• **Work item**
Please retype every entry, keeping each one exactly as written.

+++ Exercise materials

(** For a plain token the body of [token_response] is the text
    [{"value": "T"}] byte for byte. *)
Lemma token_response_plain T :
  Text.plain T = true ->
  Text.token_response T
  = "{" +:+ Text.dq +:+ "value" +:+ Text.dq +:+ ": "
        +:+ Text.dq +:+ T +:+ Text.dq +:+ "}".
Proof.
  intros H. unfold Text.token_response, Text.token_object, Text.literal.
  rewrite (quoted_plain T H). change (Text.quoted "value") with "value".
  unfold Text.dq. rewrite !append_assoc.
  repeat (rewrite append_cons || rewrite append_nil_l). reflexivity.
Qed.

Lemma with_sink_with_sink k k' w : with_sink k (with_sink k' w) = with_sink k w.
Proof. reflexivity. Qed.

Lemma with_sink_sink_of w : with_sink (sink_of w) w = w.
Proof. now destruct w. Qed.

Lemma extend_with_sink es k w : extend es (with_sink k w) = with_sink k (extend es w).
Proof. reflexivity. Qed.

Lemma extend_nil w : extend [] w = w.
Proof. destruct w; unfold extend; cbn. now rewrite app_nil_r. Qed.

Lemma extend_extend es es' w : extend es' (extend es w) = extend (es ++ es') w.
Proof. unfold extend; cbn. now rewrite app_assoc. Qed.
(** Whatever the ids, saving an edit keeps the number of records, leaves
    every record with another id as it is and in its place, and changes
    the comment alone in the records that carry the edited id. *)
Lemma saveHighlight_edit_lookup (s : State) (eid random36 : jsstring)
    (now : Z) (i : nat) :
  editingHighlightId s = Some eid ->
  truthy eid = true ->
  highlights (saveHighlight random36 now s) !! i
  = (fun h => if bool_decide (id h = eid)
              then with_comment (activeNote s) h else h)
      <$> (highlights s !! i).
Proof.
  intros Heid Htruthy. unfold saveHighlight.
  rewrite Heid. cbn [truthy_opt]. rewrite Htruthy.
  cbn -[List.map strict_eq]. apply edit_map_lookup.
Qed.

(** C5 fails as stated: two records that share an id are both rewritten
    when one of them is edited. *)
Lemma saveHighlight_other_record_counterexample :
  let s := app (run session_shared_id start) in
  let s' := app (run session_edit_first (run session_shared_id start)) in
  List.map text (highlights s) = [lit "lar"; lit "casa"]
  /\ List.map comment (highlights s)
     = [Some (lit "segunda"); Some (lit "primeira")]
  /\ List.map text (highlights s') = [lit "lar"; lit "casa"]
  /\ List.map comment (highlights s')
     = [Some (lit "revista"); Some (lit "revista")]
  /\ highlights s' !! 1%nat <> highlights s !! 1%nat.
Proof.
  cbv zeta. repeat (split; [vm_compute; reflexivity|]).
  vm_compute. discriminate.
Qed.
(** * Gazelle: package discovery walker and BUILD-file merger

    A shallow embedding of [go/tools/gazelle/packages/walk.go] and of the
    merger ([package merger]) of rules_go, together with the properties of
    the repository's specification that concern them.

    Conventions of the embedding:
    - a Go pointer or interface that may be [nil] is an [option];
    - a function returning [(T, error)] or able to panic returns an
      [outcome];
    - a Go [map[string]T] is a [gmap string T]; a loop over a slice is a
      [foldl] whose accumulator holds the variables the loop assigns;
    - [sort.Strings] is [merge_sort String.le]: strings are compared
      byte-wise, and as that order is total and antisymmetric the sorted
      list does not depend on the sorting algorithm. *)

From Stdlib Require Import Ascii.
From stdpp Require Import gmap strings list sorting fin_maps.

++++++

• **Task solution**
(** For a plain token the body of [token_response] is the text
    [{"value": "T"}] byte for byte. *)
Lemma token_response_plain T :
  Text.plain T = true ->
  Text.token_response T
  = "{" +:+ Text.dq +:+ "value" +:+ Text.dq +:+ ": "
        +:+ Text.dq +:+ T +:+ Text.dq +:+ "}".
Proof.
  intros H. unfold Text.token_response, Text.token_object, Text.literal.
  rewrite (quoted_plain T H). change (Text.quoted "value") with "value".
  unfold Text.dq. rewrite !append_assoc.
  repeat (rewrite append_cons || rewrite append_nil_l). reflexivity.
Qed.

Lemma with_sink_with_sink k k' w : with_sink k (with_sink k' w) = with_sink k w.
Proof. reflexivity. Qed.

Lemma with_sink_sink_of w : with_sink (sink_of w) w = w.
Proof. now destruct w. Qed.

Lemma extend_with_sink es k w : extend es (with_sink k w) = with_sink k (extend es w).
Proof. reflexivity. Qed.

Lemma extend_nil w : extend [] w = w.
Proof. destruct w; unfold extend; cbn. now rewrite app_nil_r. Qed.

Lemma extend_extend es es' w : extend es' (extend es w) = extend (es ++ es') w.
Proof. unfold extend; cbn. now rewrite app_assoc. Qed.
(** Whatever the ids, saving an edit keeps the number of records, leaves
    every record with another id as it is and in its place, and changes
    the comment alone in the records that carry the edited id. *)
Lemma saveHighlight_edit_lookup (s : State) (eid random36 : jsstring)
    (now : Z) (i : nat) :
  editingHighlightId s = Some eid ->
  truthy eid = true ->
  highlights (saveHighlight random36 now s) !! i
  = (fun h => if bool_decide (id h = eid)
              then with_comment (activeNote s) h else h)
      <$> (highlights s !! i).
Proof.
  intros Heid Htruthy. unfold saveHighlight.
  rewrite Heid. cbn [truthy_opt]. rewrite Htruthy.
  cbn -[List.map strict_eq]. apply edit_map_lookup.
Qed.

(** C5 fails as stated: two records that share an id are both rewritten
    when one of them is edited. *)
Lemma saveHighlight_other_record_counterexample :
  let s := app (run session_shared_id start) in
  let s' := app (run session_edit_first (run session_shared_id start)) in
  List.map text (highlights s) = [lit "lar"; lit "casa"]
  /\ List.map comment (highlights s)
     = [Some (lit "segunda"); Some (lit "primeira")]
  /\ List.map text (highlights s') = [lit "lar"; lit "casa"]
  /\ List.map comment (highlights s')
     = [Some (lit "revista"); Some (lit "revista")]
  /\ highlights s' !! 1%nat <> highlights s !! 1%nat.
Proof.
  cbv zeta. repeat (split; [vm_compute; reflexivity|]).
  vm_compute. discriminate.
Qed.
(** * Gazelle: package discovery walker and BUILD-file merger

    A shallow embedding of [go/tools/gazelle/packages/walk.go] and of the
    merger ([package merger]) of rules_go, together with the properties of
    the repository's specification that concern them.

    Conventions of the embedding:
    - a Go pointer or interface that may be [nil] is an [option];
    - a function returning [(T, error)] or able to panic returns an
      [outcome];
    - a Go [map[string]T] is a [gmap string T]; a loop over a slice is a
      [foldl] whose accumulator holds the variables the loop assigns;
    - [sort.Strings] is [merge_sort String.le]: strings are compared
      byte-wise, and as that order is total and antisymmetric the sorted
      list does not depend on the sorting algorithm. *)

From Stdlib Require Import Ascii.
From stdpp Require Import gmap strings list sorting fin_maps.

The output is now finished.